Sharing progress, Vigilant Aerospace said the FlightHorizon PILOT system has been effectively tested with multiple radars operating simultaneously, allowing it to obtain a wide field of regard for air traffic detection that helps the product to meet industry technical standards for both onboard DAA and to support distributed sensor nodes when used on the ground.
In addition, radar frequency channelisation has been utilised and tested to demonstrate that multiple radars can be used without interference with each other. The system has also been integrated to multiple ground control stations (GCS), including the popular Ardupilot open-source software and other widely used government and civilian GCS systems.

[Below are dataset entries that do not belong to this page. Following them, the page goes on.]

(** The record is that of the pair at position [i] of the pairs: the raw
    line of the pair is not blank, and the record has the line number
    [i + 2] (the header is line 1), the stripped raw line of the pair and
    the reason of the pair, and nothing else. *)
Definition record_of_pair (rows : list (string * CSVParserFiles.row))
    (error : gmap string pyval) : Prop :=
  ∃ (i : nat) raw_line r reason,
    rows !! i = Some (raw_line, r)
    ∧ is_blank raw_line = false
    ∧ reason_of_pair raw_line r reason
    ∧ error = CSVParserFiles.error_record (Z.of_nat i + 2)
                (CSVParserFiles.py_strip raw_line) reason.

(** The field [value] under [key] comes from an item of the row: an item
    with a non-empty name that strips to [key] and a value that cleans to
    [value]. *)
Definition from_item (r : CSVParserFiles.row) (key value : string) : Prop :=
  ∃ name v, (Some name, v) ∈ r ∧ name ≠ "" ∧ key = CSVParserFiles.py_strip name
            ∧ CSVParserFiles.clean_value v = Ret value.

(** The value [v'] under [key] is a threshold that is not stricter than [v]:
    an earlier departure, a later arrival, a higher price; both values are
    of those the criterion converts. *)
Definition relaxes (key : string) (v v' : pyval) : Prop :=
  (key = "departure_datetime"
   ∧ ∃ t t', strptime v QueryEngine.datetime_format = Ret t
             ∧ strptime v' QueryEngine.datetime_format = Ret t'
             ∧ dt_le t' t = true)
  ∨ (key = "arrival_datetime"
     ∧ ∃ t t', strptime v QueryEngine.datetime_format = Ret t
               ∧ strptime v' QueryEngine.datetime_format = Ret t'
               ∧ dt_le t t' = true)
  ∨ (key = "price"
     ∧ ∃ p p', py_float v = Ret p ∧ py_float v' = Ret p' ∧ SFleb p p' = true).

(** ** The monad *)

Lemma bind_Ret {A B} (a : A) (f : A → result B) : (Ret a ≫= f) = f a.
Proof. reflexivity. Qed.

Lemma bind_Raise {A B} (e : exn) (f : A → result B) : (Raise e ≫= f) = Raise e.
Proof. reflexivity. Qed.

Lemma bind_returns {A B} (m : result A) (f : A → result B) (b : B) :
  m ≫= f = Ret b → ∃ a, m = Ret a ∧ f a = Ret b.
Proof. destruct m as [a|e]; [eauto | discriminate]. Qed.

Ltac monad_step :=
  repeat first
    [ rewrite bind_Ret | rewrite bind_Raise
    | progress cbn beta iota
    | progress cbn [try_except existsb exn_eqb orb mret result_ret] ].

(** ** The embedding on the examples of the specification *)

Example float_450 : float_of_string "450.0" = Some price_450.
Proof. reflexivity. Qed.

Example float_minus_ten :
  float_of_string "-10" = Some (S754_finite true 5629499534213120 (-49))
  ∧ SFleb (S754_finite true 5629499534213120 (-49)) float_zero = true.
Proof. split; reflexivity. Qed.

Example float_underflows_to_zero : float_of_string "1e-400" = Some (S754_zero false).
Proof. reflexivity. Qed.

Example float_rejects_text :
  float_of_string "abc" = None ∧ float_of_string "" = None ∧ float_of_string "1e" = None.
Proof. repeat split; reflexivity. Qed.

Example float_of_large_int : float_of_int (10 ^ 400) = Raise OverflowError.
Proof. vm_compute. reflexivity. Qed.

Example strptime_storage :
  strptime_string "01/15/2025 10:00" storage_format = Some (mk_datetime 2025 1 15 10 0).
Proof. reflexivity. Qed.

Example strptime_query :
  strptime_string "2025-01-16 00:00" query_format = Some (mk_datetime 2025 1 16 0 0).
Proof. reflexivity. Qed.

Example strptime_rejects :
  strptime_string "02/29/2025 10:00" storage_format = None
  ∧ strptime_string "01/15/2025 24:00" storage_format = None
  ∧ strptime_string "01/15/2025 10:00 " storage_format = None
  ∧ strptime_string "01/15/0000 10:00" storage_format = None.
Proof. repeat split; reflexivity. Qed.

Example strptime_leap_day :
  strptime_string "2/29/2024 9:05" storage_format = Some (mk_datetime 2024 2 29 9 5).
Proof. reflexivity. Qed.

Example airport_codes :
  FlightValidator._validate_airport_code "LHR" = true
  ∧ FlightValidator._validate_airport_code "XXX" = false
  ∧ FlightValidator._validate_airport_code "lhr" = false.
Proof. repeat split; vm_compute; reflexivity. Qed.

Example flight_ids :
  FlightValidator._validate_flight_id "AB12" = true
  ∧ FlightValidator._validate_flight_id "A" = false
  ∧ FlightValidator._validate_flight_id "AB-12" = false
  ∧ FlightValidator._validate_flight_id "ABCDEFGHI" = false.
Proof. repeat split; reflexivity. Qed.

Example negative_price_rejected :
  FlightValidator.validate_flight (<["price" := "-10"]> sample_row)
  = Ret (false, ["negative price value"]).
Proof. vm_compute. reflexivity. Qed.

Example example_query_matches :
  QueryEngine._flight_matches_query sample_flight (PDict query_origin_price) = Ret true.
Proof. vm_compute. reflexivity. Qed.

Example example_query_excludes :
  QueryEngine._flight_matches_query sample_flight (PDict query_departure) = Ret false.
Proof. vm_compute. reflexivity. Qed.

(** ** The required fields *)

Section Required.
Import FlightValidator.

Lemma foldl_append_if {A} (p : A → bool) (g : A → string) (l : list A) (acc : list string) :
  foldl (λ errors x, if p x then (errors ++ [g x])%list else errors) acc l
  = (acc ++ (g <$> List.filter p l))%list.
Proof.
  revert acc. induction l as [|x l IH]; intros acc; simpl.
  - by rewrite app_nil_r.
  - rewrite IH. destruct (p x); simpl; [by rewrite <- app_assoc | done].
Qed.

Lemma is_missing_spec raw field :
  is_missing raw field = bool_decide (absent_or_empty raw field).
Proof.
  unfold is_missing.
  destruct (raw !! field) as [v|] eqn:E.
  - destruct (String.eqb_spec v "") as [->|Hne]; symmetry.
    + apply bool_decide_eq_true. by right.
    + apply bool_decide_eq_false. unfold absent_or_empty. intros [?|?]; congruence.
  - symmetry. apply bool_decide_eq_true. by left.
Qed.

Lemma filter_bool_decide {A} (P : A → Prop) `{∀ x, Decision (P x)} (l : list A) :
  List.filter (λ x, bool_decide (P x)) l = filter P l.
Proof.
  induction l as [|x l IH]; [done|]. simpl. rewrite IH.
  rewrite filter_cons. by destruct (decide (P x)) as [Hp|Hp];
    [rewrite bool_decide_eq_true_2 | rewrite bool_decide_eq_false_2].
Qed.

Lemma check_required_spec raw : check_required raw = missing_reasons raw.
Proof.
  unfold check_required, missing_reasons, missing_message.
  rewrite foldl_append_if, app_nil_l. f_equal.
  rewrite <- filter_bool_decide. apply List.filter_ext. intros x.
  apply is_missing_spec.
Qed.

End Required.

(** ** The validator on complete and on incomplete rows *)

Section Validator.
Import FlightValidator.

Lemma length_zero_decide {A} `{EqDecision A} (l : list A) :
  Nat.eqb (List.length l) 0 = bool_decide (l = []).
Proof. by destruct l. Qed.

Lemma append_if_spec cond errors msg :
  append_if cond errors msg = (errors ++ reason_if cond msg)%list.
Proof. destruct cond; simpl; [done | by rewrite app_nil_r]. Qed.

(** The check of the flight id is the rule of step 2. *)
Lemma validate_flight_id_shape flight_id :
  _validate_flight_id flight_id = flight_id_shape flight_id.
Proof.
  unfold _validate_flight_id, flight_id_shape, isalnum.
  destruct (String.eqb_spec flight_id "") as [->|Hne]; [reflexivity|].
  cbn [negb andb].
  destruct (Nat.ltb_spec (String.length flight_id) 2) as [Hlt|Hge]; cbn [orb].
  - symmetry. apply andb_false_intro1, andb_false_intro1.
    apply Nat.leb_gt. exact Hlt.
  - rewrite (proj2 (Nat.leb_le _ _) Hge). cbn [andb].
    destruct (Nat.ltb_spec 8 (String.length flight_id)) as [Hlt|Hle].
    + symmetry. apply andb_false_intro1. apply Nat.leb_gt. exact Hlt.
    + by rewrite (proj2 (Nat.leb_le _ _) Hle).
Qed.

Lemma allowed_airports_are_valid code :
  code ∈ allowed_airports →
  _validate_airport_code code = true ∧ airport_rule code = true.
Proof.
  unfold allowed_airports. rewrite !elem_of_cons, elem_of_nil.
  intros H.
  repeat (destruct H as [->|H]; [split; vm_compute; reflexivity|]). done.
Qed.

(** The check of an airport code is the rule of step 3, and both are the
    membership in the allow-list. *)
Lemma validate_airport_code_rule code :
  _validate_airport_code code = airport_rule code.
Proof.
  destruct (decide (code ∈ allowed_airports)) as [Hin|Hout].
  - destruct (allowed_airports_are_valid _ Hin) as [-> ->]. reflexivity.
  - unfold airport_rule. rewrite (bool_decide_eq_false_2 _ Hout), andb_false_r.
    unfold _validate_airport_code.
    destruct (String.eqb code ""); [done|].
    destruct (negb _); [done|].
    destruct (negb (isupper code) || negb (isalpha code)); [done|].
    apply bool_decide_eq_false_2. unfold VALID_AIRPORTS.
    by rewrite elem_of_list_to_set.
Qed.

Lemma validate_flight_incomplete raw :
  missing_reasons raw ≠ [] →
  validate_flight raw = Ret (false, missing_reasons raw).
Proof.
  intros Hne. unfold validate_flight. rewrite check_required_spec.
  destruct (missing_reasons raw); [done | reflexivity].
Qed.

Lemma is_missing_false raw field v :
  raw !! field = Some v → v ≠ "" → is_missing raw field = false.
Proof.
  intros Hl Hne. unfold is_missing. rewrite Hl. by apply String.eqb_neq.
Qed.

Lemma complete_not_missing raw fid o d dep arr p :
  complete raw fid o d dep arr p → missing_reasons raw = [].
Proof.
  intros [H1 H2 H3 H4 H5 H6 N1 N2 N3 N4 N5 N6].
  rewrite <- check_required_spec. unfold check_required, required_fields.
  cbn [foldl].
  by rewrite (is_missing_false _ _ _ H1 N1), (is_missing_false _ _ _ H2 N2),
    (is_missing_false _ _ _ H3 N3), (is_missing_false _ _ _ H4 N4),
    (is_missing_false _ _ _ H5 N5), (is_missing_false _ _ _ H6 N6).
Qed.

Lemma validate_flight_complete raw fid o d dep arr p :
  complete raw fid o d dep arr p →
  validate_flight raw =
    Ret (bool_decide (accumulated_reasons fid o d dep arr p = []),
         accumulated_reasons fid o d dep arr p).
Proof.
  intros Hc. unfold validate_flight.
  rewrite check_required_spec, (complete_not_missing _ _ _ _ _ _ _ Hc).
  destruct Hc as [H1 H2 H3 H4 H5 H6 _ _ _ _ _ _].
  cbn [List.length Nat.eqb negb]. unfold getitem.
  rewrite H1, H2, H3, H4, H5, H6. unfold strptime, py_float.
  change datetime_format with storage_format.
  unfold accumulated_reasons, flight_id_reasons, origin_reasons, destination_reasons,
    departure_reasons, arrival_reasons, ordering_reasons, price_reasons.
  rewrite <- (validate_flight_id_shape fid), <- !validate_airport_code_rule.
  monad_step.
  destruct (strptime_string dep storage_format) as [dd|]; monad_step;
    (destruct (strptime_string arr storage_format) as [ad|]; monad_step);
    (destruct (float_of_string p) as [pf|]; monad_step);
    rewrite ?append_if_spec, ?length_zero_decide; cbn [reason_if];
    rewrite ?app_nil_r, ?app_nil_l, <- ?app_assoc; reflexivity.
Qed.
End Validator.

(** ** The row step of the parser *)

Section Rows.
Import FlightValidator CSVParser.

Lemma validate_row_incomplete raw :
  missing_reasons raw ≠ [] → validate_row raw = Ret (inr (missing_reasons raw)).
Proof.
  intros Hne. unfold validate_row. by rewrite (validate_flight_incomplete _ Hne).
Qed.

Lemma accumulated_nil_price fid o d dep arr p :
  accumulated_reasons fid o d dep arr p = [] →
  ∃ price, float_of_string p = Some price ∧ SFleb price float_zero = false.
Proof.
  unfold accumulated_reasons. intros H.
  repeat (apply app_eq_nil in H; destruct H as [_ H]).
  unfold price_reasons in H. destruct (float_of_string p) as [f|]; [|done].
  exists f. split; [done|]. by destruct (SFleb f float_zero).
Qed.

Lemma convert_complete raw fid o d dep arr p price :
  complete raw fid o d dep arr p → float_of_string p = Some price →
  convert_to_typed_flight raw = Ret (typed_flight fid o d dep arr price).
Proof.
  intros [H1 H2 H3 H4 H5 H6 _ _ _ _ _ _] Hp.
  unfold convert_to_typed_flight, getitem, py_float.
  rewrite H1, H2, H3, H4, H5, H6. monad_step. by rewrite Hp.
Qed.

Lemma validate_row_accepts raw fid o d dep arr p :
  complete raw fid o d dep arr p →
  accumulated_reasons fid o d dep arr p = [] →
  ∃ price, float_of_string p = Some price
           ∧ SFleb price float_zero = false
           ∧ validate_row raw = Ret (inl (typed_flight fid o d dep arr price)).
Proof.
  intros Hc Hnil. destruct (accumulated_nil_price _ _ _ _ _ _ Hnil) as (price & Hp & Hle).
  exists price. repeat split; [done..|].
  unfold validate_row. rewrite (validate_flight_complete _ _ _ _ _ _ _ Hc), Hnil.
  monad_step. by rewrite (convert_complete _ _ _ _ _ _ _ _ Hc Hp).
Qed.

Lemma validate_row_rejects raw fid o d dep arr p :
  complete raw fid o d dep arr p →
  accumulated_reasons fid o d dep arr p ≠ [] →
  validate_row raw = Ret (inr (accumulated_reasons fid o d dep arr p)).
Proof.
  intros Hc Hne. unfold validate_row.
  rewrite (validate_flight_complete _ _ _ _ _ _ _ Hc).
  by rewrite bool_decide_eq_false_2.
Qed.

Lemma is_missing_false_inv raw field :
  is_missing raw field = false → ∃ v, raw !! field = Some v ∧ v ≠ "".
Proof.
  unfold is_missing. destruct (raw !! field) as [v|]; [|done].
  intros H. exists v. split; [done|]. by apply String.eqb_neq.
Qed.

(** A row without a missing field is complete. *)
Lemma not_missing_complete raw :
  missing_reasons raw = [] → ∃ fid o d dep arr p, complete raw fid o d dep arr p.
Proof.
  rewrite <- check_required_spec. unfold check_required, required_fields.
  cbn [foldl].
  destruct (is_missing raw "flight_id") eqn:E1;
    destruct (is_missing raw "origin") eqn:E2;
    destruct (is_missing raw "destination") eqn:E3;
    destruct (is_missing raw "departure_datetime") eqn:E4;
    destruct (is_missing raw "arrival_datetime") eqn:E5;
    destruct (is_missing raw "price") eqn:E6; cbn [app]; try discriminate.
  intros _.
  destruct (is_missing_false_inv _ _ E1) as (fid & ? & ?).
  destruct (is_missing_false_inv _ _ E2) as (o & ? & ?).
  destruct (is_missing_false_inv _ _ E3) as (d & ? & ?).
  destruct (is_missing_false_inv _ _ E4) as (dep & ? & ?).
  destruct (is_missing_false_inv _ _ E5) as (arr & ? & ?).
  destruct (is_missing_false_inv _ _ E6) as (p & ? & ?).
  exists fid, o, d, dep, arr, p. by constructor.
Qed.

Vigilant has deployed the software to multiple low space, weight and power (low-SWaP) computers for onboard use, including multiple single-board computers, in an effort to ensure it can be installed on a wide variety of both military and civilian aircraft.
Looking Beyond the AFRL project, the development and testing of the FlightHorizon PILOT product can bring additional capability to the civilian Advanced Air Mobility (AAM) market, which is also growing quickly and requires onboard collision avoidance and DAA as much as military aircraft do.